Large-scale events in space, such as collisions of black holes and neutron stars, generate gravitational waves that can now be detected on Earth. However, early detection of these events is an important task for science. Groups of researchers from the LIGO-Virgo-KAGRA observatories are working on a special alert system that can inform astronomers about the appearance of gravitational waves within 30 seconds. If the warning is early enough, scientists may be able to identify the source.

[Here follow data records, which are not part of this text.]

(** The function returns the new delay and mutates [sendRecords] in place:
    the result is the pair of the delay and the array after the call.  The
    two [None] branches stand for reads of an index out of range; lemma
    [at_last] and [at_previous] show that they are never taken. *)
Definition computeDelayAndUpdateDurations
    (delay maxConnections : Z) (sendRecords : list SendRecord)
    : Z * list SendRecord :=
  let length := length_ sendRecords in
  if length =? 0 then (delay, sendRecords)
  else
    match JS.at_ sendRecords (length_ sendRecords - 1) with
    | None => (delay, sendRecords)
    | Some last =>
        if negb (ok last) then (Z.min MAX_DELAY (delay * 2), sendRecords)
        else if length =? 1 then
          (JS.divToInt32 (Some (inject_Z (duration last))) maxConnections,
           sendRecords)
        else
          match JS.at_ sendRecords (length_ sendRecords - 2) with
          | None => (delay, sendRecords)
          | Some previous =>
              let sendRecords :=
                if length_ sendRecords >? CONNECTION_MEMORY_COUNT
                then JS.shift sendRecords else sendRecords in
              if ok last && negb (ok previous) then (MIN_DELAY, sendRecords)
              else
                let med :=
                  median (map duration (filter ok sendRecords)) in
                (JS.divToInt32 med maxConnections, sendRecords)
          end
    end.

(** ** The [ConnectionLoop] class

    The delegate.  Its optional members are [option]s; [debounceDelay] and
    [watchdogTimer] are functions without arguments in the source and are
    given here by the value they return ([None] for a watchdog that is
    absent or returns [null]). *)
Record ConnectionLoopDelegate : Type := mkDelegate {
  debounceDelay : option Z;
  maxConnections : option Z;
  watchdogTimer : option Z
}.

(** Modelled from the spec: [sleep] ([./sleep.js] is not part of the
    sources), a timer that is a suspension point of the loop.  A sleep
    started at time [now] for [ms] milliseconds is given by the time at which
    it ends; a timer cannot end before it is started. *)
Definition sleep (now ms : Z) : Z := now + Z.max 0 ms.

(** Modelled from the spec: [resolver] ([./resolver.js] is not part of the
    sources), a one-shot notification.  A resolver is given by whether it
    has been resolved; resolving it again changes nothing and a fresh one is
    unresolved. *)
Definition resolver : bool := false.
Definition resolve (r : bool) : bool := true.

(** The [await] at which [run] is suspended. *)
Inductive Await : Type :=
| AwaitPending (watchdog : option Z)
    (** [await Promise.race(races)]; the end of [sleep(t)], if it races *)
| AwaitDebounce (wake : Z)
    (** [await sleep(debounceDelay())] *)
| AwaitConnection (resolved : bool)
    (** [await this._waitUntilAvailableConnection()] *)
| AwaitPace (wake : Z) (recoverResolved : bool)
    (** [await Promise.race([sleep(..), recoverResolver.promise])] *)
| Returned.
    (** [run] has left its loop *)

(** The state of a connection loop between two turns of the event loop: the
    fields of the object, the local variables of [run], the [await] at which
    [run] stands, the start times of the sends whose [invokeSend] has not
    settled yet, the clock, and the times of all calls of [invokeSend] so
    far (most recent first). *)
Record Loop : Type := mkLoop {
  closed : bool;
  pendingResolver : bool;
  waitingConnectionResolve : bool;
  sendRecords : list SendRecord;
  delay : Z;
  lastSendTime : Z;
  counter : Z;
  awaiting : Await;
  inflight : list Z;
  now : Z;
  invocations : list Z
}.

Definition set_closed (v : bool) (s : Loop) : Loop :=
  mkLoop v (pendingResolver s) (waitingConnectionResolve s) (sendRecords s)
    (delay s) (lastSendTime s) (counter s) (awaiting s) (inflight s) (now s)
    (invocations s).
Definition set_pendingResolver (v : bool) (s : Loop) : Loop :=
  mkLoop (closed s) v (waitingConnectionResolve s) (sendRecords s)
    (delay s) (lastSendTime s) (counter s) (awaiting s) (inflight s) (now s)
    (invocations s).
Definition set_waitingConnectionResolve (v : bool) (s : Loop) : Loop :=
  mkLoop (closed s) (pendingResolver s) v (sendRecords s)
    (delay s) (lastSendTime s) (counter s) (awaiting s) (inflight s) (now s)
    (invocations s).
Definition set_sendRecords (v : list SendRecord) (s : Loop) : Loop :=
  mkLoop (closed s) (pendingResolver s) (waitingConnectionResolve s) v
    (delay s) (lastSendTime s) (counter s) (awaiting s) (inflight s) (now s)
    (invocations s).
Definition set_delay (v : Z) (s : Loop) : Loop :=
  mkLoop (closed s) (pendingResolver s) (waitingConnectionResolve s)
    (sendRecords s) v (lastSendTime s) (counter s) (awaiting s) (inflight s)
    (now s) (invocations s).
Definition set_lastSendTime (v : Z) (s : Loop) : Loop :=
  mkLoop (closed s) (pendingResolver s) (waitingConnectionResolve s)
    (sendRecords s) (delay s) v (counter s) (awaiting s) (inflight s)
    (now s) (invocations s).
Definition set_counter (v : Z) (s : Loop) : Loop :=
  mkLoop (closed s) (pendingResolver s) (waitingConnectionResolve s)
    (sendRecords s) (delay s) (lastSendTime s) v (awaiting s) (inflight s)
    (now s) (invocations s).
Definition set_awaiting (v : Await) (s : Loop) : Loop :=
  mkLoop (closed s) (pendingResolver s) (waitingConnectionResolve s)
    (sendRecords s) (delay s) (lastSendTime s) (counter s) v (inflight s)
    (now s) (invocations s).
Definition set_inflight (v : list Z) (s : Loop) : Loop :=
  mkLoop (closed s) (pendingResolver s) (waitingConnectionResolve s)
    (sendRecords s) (delay s) (lastSendTime s) (counter s) (awaiting s) v
    (now s) (invocations s).
Definition set_now (v : Z) (s : Loop) : Loop :=
  mkLoop (closed s) (pendingResolver s) (waitingConnectionResolve s)
    (sendRecords s) (delay s) (lastSendTime s) (counter s) (awaiting s)
    (inflight s) v (invocations s).
Definition set_invocations (v : list Z) (s : Loop) : Loop :=
  mkLoop (closed s) (pendingResolver s) (waitingConnectionResolve s)
    (sendRecords s) (delay s) (lastSendTime s) (counter s) (awaiting s)
    (inflight s) (now s) v.

Arguments set_closed v s /.
Arguments set_pendingResolver v s /.
Arguments set_waitingConnectionResolve v s /.
Arguments set_sendRecords v s /.
Arguments set_delay v s /.
Arguments set_lastSendTime v s /.
Arguments set_counter v s /.
Arguments set_awaiting v s /.
Arguments set_inflight v s /.
Arguments set_now v s /.
Arguments set_invocations v s /.

(** What happens to a loop: the two public methods, the passing of time, the
    continuation of [run] after the [await] it stands at, and the
    continuation of a send after its [invokeSend] (started at [start]) has
    settled, with [ok = false] for a rejection as for a result [false]. *)
Inductive Event : Type :=
| Send
| Close
| Elapse (ms : Z)
| Resume
| SendSettled (start : Z) (ok : bool).

Fixpoint removeFirst (x : Z) (l : list Z) : option (list Z) :=
  match l with
  | [] => None
  | y :: l' =>
      if x =? y then Some l'
      else option_map (cons y) (removeFirst x l')
  end.

Section ConnectionLoop.

Variable delegate : ConnectionLoopDelegate.

Definition theDebounceDelay : Z :=
  match debounceDelay delegate with Some d => d | None => DEBOUNCE_DELAY end.
Definition theMaxConnections : Z :=
  match maxConnections delegate with Some m => m | None => MAX_CONNECTIONS end.

(** [close()] *)
Definition close (s : Loop) : Loop := set_closed true s.

(** [send()] *)
Definition send (s : Loop) : Loop :=
  set_pendingResolver (resolve (pendingResolver s)) s.

(** [_connectionAvailable()] *)
Definition connectionAvailable (s : Loop) : Loop :=
  if waitingConnectionResolve s then
    let s := set_waitingConnectionResolve false s in
    match awaiting s with
    | AwaitConnection r => set_awaiting (AwaitConnection (resolve r)) s
    | _ => s
    end
  else s.

(** [_waitUntilAvailableConnection()], awaited. *)
Definition waitUntilAvailableConnection (s : Loop) : Loop :=
  set_awaiting (AwaitConnection resolver)
    (set_waitingConnectionResolve true s).

(** The head of the [while] loop, up to its first [await]. *)
Definition loopHead (s : Loop) : Loop :=
  if closed s then set_awaiting Returned s
  else
    set_awaiting
      (AwaitPending (option_map (sleep (now s)) (watchdogTimer delegate))) s.

(** [counter++], the synchronous part of the asynchronous send (it notes
    its start time and calls [invokeSend]) and the next turn of the
    [while] loop. *)
Definition dispatch (s : Loop) : Loop :=
  let s := set_counter (counter s + 1) s in
  let start := now s in
  let s := set_lastSendTime start s in
  let s := set_invocations (start :: invocations s) s in
  let s := set_inflight (start :: inflight s) s in
  loopHead s.

(** The body of [if (counter > 0 || didLastSendRequestFail(sendRecords))]. *)
Definition pace (s : Loop) : Loop :=
  let '(d, records) :=
    computeDelayAndUpdateDurations (delay s) theMaxConnections
      (sendRecords s) in
  let s := set_sendRecords records (set_delay d s) in
  let timeSinceLastSend := now s - lastSendTime s in
  if delay s >? timeSinceLastSend then
    set_awaiting
      (AwaitPace (sleep (now s) (delay s - timeSinceLastSend)) resolver) s
  else dispatch s.

(** From the pacing condition on. *)
Definition waitToSend (s : Loop) : Loop :=
  if (counter s >? 0) || didLastSendRequestFail (sendRecords s)
  then pace s else dispatch s.

(** From the end of the debounce sleep on. *)
Definition debounced (s : Loop) : Loop :=
  let s := set_pendingResolver resolver s in
  if counter s >=? theMaxConnections then waitUntilAvailableConnection s
  else waitToSend s.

Gravitational waves in the universe. Illustration:

A team of researchers from the University of Minnesota is working to improve the detection and notification of gravitational waves. They are testing a system that can detect waves from collisions of neutron stars or black holes, providing warnings to pinpoint the location of events. But it’s much more than just an alert system. Once fully launched, it will be able to determine the shape of the signals, track how it changes over time, and even provide an assessment of the properties of individual components that led to the waves.

LIGO Observatory

LIGO has recently completed a series of measurements. The next launch is scheduled to take place in February 2025. Improvements have been made between recent observation cycles to improve signal detection capabilities. Finally, it all comes down to the data, and as soon as the current run is over, the commands will start working.

However, many questions about the formation of neutron stars and black holes remain unresolved, in particular the mechanism of formation of gold and uranium.

Earlier, we reported on how gravitational waves might be involved in the emergence of life on Earth.